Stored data
═══

(* ===== verification/Sanitize.v ===== *)
(** The sanitizing of reports: of a finished document ([tools/report_sanitize.go]) and of the
    fragments a model writes ([sanitizeHTMLFragment] and the text filters of
    [tools/report_html.go]).

    The trees are those of [golang.org/x/net/html], whose parser and renderer are arguments:
    a text under a [style] element is written as it is.  Nodes are values here: removing one
    or putting its children in its place gives a list of nodes. *)
From S2P Require Import Prelude GoStrings GoText ReportState ReportOps SqlGuard StateTools Ingest.
From Stdlib Require Import Ascii.
Open Scope string_scope.
Open Scope list_scope.

Record Attribute := { at_Namespace : string; at_Key : string; at_Val : string }.
Definition attribute (key value : string) : Attribute := {| at_Namespace := ""; at_Key := key; at_Val := value |}.
Inductive OtherType := DocumentNode | CommentNode | DoctypeNode.
Inductive Node :=
| NText (data : string)
| NElem (tag : string) (attrs : list Attribute) (children : list Node)
| NOther (type : OtherType) (data : string) (children : list Node).

(** * Texts *)

(** ** Patterns, without regard to case: an S is also the long s *)
Definition folded_letter (c : ascii) : re := if Ascii.eqb c "S" then RAlt (letter_is "S") (RSeq (byte_is "197") (byte_is "191")) else letter_is c.
Definition folded_word (w : string) : re := fold_right (fun c r => RSeq (folded_letter c) r) REmpty (to_bytes w).
Definition spaces : re := RStar re_space.
Definition alternatives (l : list re) : re := match l with [] => REmpty | r :: l => fold_left RAlt l r end.
Definition call_of (r : re) : re := RSeq r (RSeq spaces (byte_is "(")).
Definition inlineStyleDangerous : re :=
  call_of (alternatives [folded_word "EXPRESSION"; folded_word "JAVASCRIPT"; folded_word "VBSCRIPT"; folded_word "BEHAVIOR"; RSeq (byte_is "@") (folded_word "IMPORT")]).
Definition inlineStyleURL : re := call_of (folded_word "URL").
(** The end of the text needs no test: the star has taken all but a semicolon. *)
Definition styleImportRule : re :=
  RSeq (RSeq (byte_is "@") (folded_word "IMPORT")) (RSeq (RStar (RByte (fun c => negb (Ascii.eqb c ";")))) (ROpt (byte_is ";"))).
Definition cssStripRe : re :=
  alternatives [RSeq (byte_is "@") (RSeq spaces (folded_word "IMPORT")); call_of (folded_word "EXPRESSION");
                RSeq (folded_word "BEHAVIOR") (RSeq spaces (byte_is ":"));
                RSeq (alternatives [folded_word "JAVASCRIPT"; folded_word "VBSCRIPT"; folded_word "DATA"]) (RSeq spaces (byte_is ":"))].
(** [MatchString] and [ReplaceAllString] with nothing, of a pattern that matches no empty text. *)
Definition match_here (r : re) (prev : option ascii) (l : bytes) : option pos := re_match r {| pos_prev := prev; pos_rest := l; pos_cap := [] |} Some.
Fixpoint matches_from (r : re) (prev : option ascii) (l : bytes) : bool :=
  match match_here r prev l with
  | Some _ => true
  | None => match l with c :: l => matches_from r (Some c) l | [] => false end
  end.
Definition MatchString (r : re) (s : string) : bool := matches_from r None (to_bytes s).
Fixpoint remove_from (r : re) (fuel : nat) (prev : option ascii) (l : bytes) : bytes :=
  match fuel with
  | 0 => l
  | S fuel =>
      match match_here r prev l with
      | Some p => remove_from r fuel (pos_prev p) (pos_rest p)
      | None => match l with c :: l => c :: remove_from r fuel (Some c) l | [] => [] end
      end
  end.
Definition RemoveAll (r : re) (s : string) : string := of_bytes (remove_from r (S (String.length s)) None (to_bytes s)).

═══

> WHAT NEEDS TO BE DONE: There is a run of lines above from the one with "Definition attribute (key" to the one with "Definition inlineStyleDangerous : re"; print exactly that run, both ends included, and nothing else.

> ANSWER BOX:
Definition attribute (key value : string) : Attribute := {| at_Namespace := ""; at_Key := key; at_Val := value |}.
Inductive OtherType := DocumentNode | CommentNode | DoctypeNode.
Inductive Node :=
| NText (data : string)
| NElem (tag : string) (attrs : list Attribute) (children : list Node)
| NOther (type : OtherType) (data : string) (children : list Node).

(** * Texts *)

(** ** Patterns, without regard to case: an S is also the long s *)
Definition folded_letter (c : ascii) : re := if Ascii.eqb c "S" then RAlt (letter_is "S") (RSeq (byte_is "197") (byte_is "191")) else letter_is c.
Definition folded_word (w : string) : re := fold_right (fun c r => RSeq (folded_letter c) r) REmpty (to_bytes w).
Definition spaces : re := RStar re_space.
Definition alternatives (l : list re) : re := match l with [] => REmpty | r :: l => fold_left RAlt l r end.
Definition call_of (r : re) : re := RSeq r (RSeq spaces (byte_is "(")).
Definition inlineStyleDangerous : re :=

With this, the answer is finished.